When people talk about training the most advanced AI models, an image immediately comes to mind: huge data centers, thousands of GPUs, and multi-billion-dollar investments. This very notion has become something of an axiom in the industry: if you want to create powerful models, you must build a large cluster.
Where did the idea of megaclusters come from?
The basic logic in recent years has been something like this: to train a better model, you need more data and more computation. This rule worked well in the era of so-called pre-training, when models were drilled on vast amounts of text, and quality improvements were directly linked to scale.
This is when the culture of megaclusters was formed. The largest companies began competing not only in the quality of their models but also in the size of their computing infrastructure. Thousands, and even tens of thousands, of GPUs came to be seen as a prerequisite for being on the cutting edge.
But the situation is changing – and it's changing right now.
Reinforcement Learning (RL) – Another Way to Make Models Smarter
If pre-training is when a model reads vast amounts of text and learns to predict the next word, then reinforcement learning (RL) is something different. Simply put, the model tries to do something, receives feedback – right or wrong – and gradually learns to perform better.

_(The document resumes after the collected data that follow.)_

Lemma walk_table s fl : let ts := concat (map sub (seq 0 512)) ++ [a] in ready m0 s fl ts -> NoDup ts ->
  exists s', (kfor (seq 0 512) (walk_entry rec a) ;; kfree a) s = Ret tt s' /\ freed s s' fl ts ts.
Proof.
  intros ts R N. unfold ts in *. clear ts. set (cs := concat (map sub (seq 0 512))) in *. apply NoDup_app in N as (N1 & N2 & _).
  assert (a ∈ cs ++ [a]) as Ha by (apply elem_of_app; right; apply list_elem_of_here).
  destruct (walk_entries 512 0 s fl eq_refl) as (s1 & E1 & F1); fold cs; try done.
  - eapply ready_sub; [|exact R]. intros t Ht. apply elem_of_app. by left.
  - by apply (re_used _ _ _ _ R).
  - intros b Hb. apply (re_same _ _ _ _ R a b Ha). unfold in_page. lia.
  - rewrite (bind_ret _ _ _ _ _ E1). fold cs in F1. destruct (freed_kfree (k_mem s1) s1 (rev cs ++ fl) a) as [E2 F2].
    + split; [apply F1|apply F1| |done]. intros t ->%list_elem_of_singleton [H|H]%elem_of_app; [|by apply (re_used _ _ _ _ R a)].
      apply list_elem_of_In, in_rev, list_elem_of_In in H. apply (N2 a H), list_elem_of_here.
    + done.
    + exists (kfree_state a s1). split; [done|]. eapply freed_trans.
      * destruct F1 as [F11 F12 F13 F14]. split; [done..|]. intros b Hw. apply F14. intros t Ht. apply Hw.
        apply elem_of_cons in Ht as [->|Ht]; [done|]. apply elem_of_app. by left.
      * destruct F2 as [F11 F12 F13 F14]. split; [done..|]. intros b Hw. apply F14. intros t ->%list_elem_of_singleton. by apply Hw.
Qed.

End Entries.

Section Walk.
Variables (m0 : mem) (G : tables) (r : Z).
Hypothesis F : forest m0 G.
Hypothesis Valid : forall k a, G !! k = Some a -> valid_page a.

(** No leaf of the table is mapped. *)
Hypothesis Clear : forall p a i, G !! (r, 0%nat, p) = Some a -> 0 <= i < 512 -> has (load64 m0 (a + 8 * i)) PTE_V = false.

This is precisely how modern 'thinking' models work – the ones that can reason, self-correct, and break down tasks into steps. And this approach has fundamentally different computational requirements.
The key point is this: RL doesn't require the same scale as pre-training. Tasks are solved iteratively – in small sessions with frequent updates to the model's weights. This means that even a relatively small cluster can participate in cutting-edge training, provided its infrastructure is properly configured.
But There's a Catch: The Infrastructure Must Be Different
This is where it gets interesting. Fireworks AI points out that standard large clusters – for all their power – are not well-suited for RL training. The reason lies in the workload architecture.
In pre-training, everything is quite uniform: data is loaded, the model computes, and weights are updated. With RL, the picture is different: the model spends part of its time generating responses (a relatively light load) and part of its time updating based on feedback (a heavy load). These phases alternate, and if the cluster can't switch flexibly between them, expensive GPUs simply sit idle for much of the time.
Simply put, a large cluster purchased for pre-training will operate at low efficiency for RL tasks – while still costing as much as a large cluster.
What Does This Change in Practice?
If RL training truly becomes the primary method for developing frontier models (and the trend points in this direction – just look at the success of models like DeepSeek R1 or OpenAI's series of 'thinking' models), then it changes the economics of the entire industry.
First, the barrier to entry is lowered. A team without the resources to build a giant data center can still train powerful models – if they properly organize their computational process for RL tasks.
Second, the focus shifts from 'hardware' to algorithms. The ability to skillfully structure the reinforcement learning process – selecting tasks, correctly evaluating model responses, managing computational phases – becomes more important than simply having a lot of GPUs.
Third, it changes how we should think about investment. Building a megacluster for the sake of RL is not the best idea. It's far more effective to have a flexible infrastructure that can dynamically allocate workloads between the generation and update phases.
This Doesn't Mean Large Clusters Are Dead
It's important to clarify: this isn't to say that scale is no longer needed. Pre-training hasn't gone away, and large clusters still make sense for it. And RL tasks themselves can also be scaled if desired.
But Fireworks AI's thesis is different: if you want to be on the cutting edge, specifically in terms of reasoning and agentic capabilities, you don't necessarily need to build a megacluster. It is an expensive and not the most efficient solution for this type of task.
In other words, the industry is beginning to bifurcate. The race for the 'biggest' cluster is one story. The ability to efficiently train models with reinforcement learning is another. And the second one, it seems, is becoming increasingly important.
Why Is This Important to Know?
If you're following the developments in the AI market, this idea challenges several established notions.
First: 'The best AI belongs to whoever spent the most on hardware' is an oversimplification that's ceasing to be true. Training strategy and computational architecture are starting to play a comparable role.
Second: small and medium-sized teams are getting a real chance to compete in certain niches – not because they've suddenly become rich, but because the rules of the game are changing.
Third: the expected market 'consolidation' around the five largest players with the biggest clusters is not as certain a scenario as it seemed just a couple of years ago.
Of course, this idea has its limitations. Frontier RL is still complex and expensive, just not to the same extent as pre-training at the same scale. And the question of how far one can go without a high-quality pre-trained foundation remains open.
But on the whole, this is one of those ideas worth keeping in mind as we watch events unfold in the AI industry in the near future.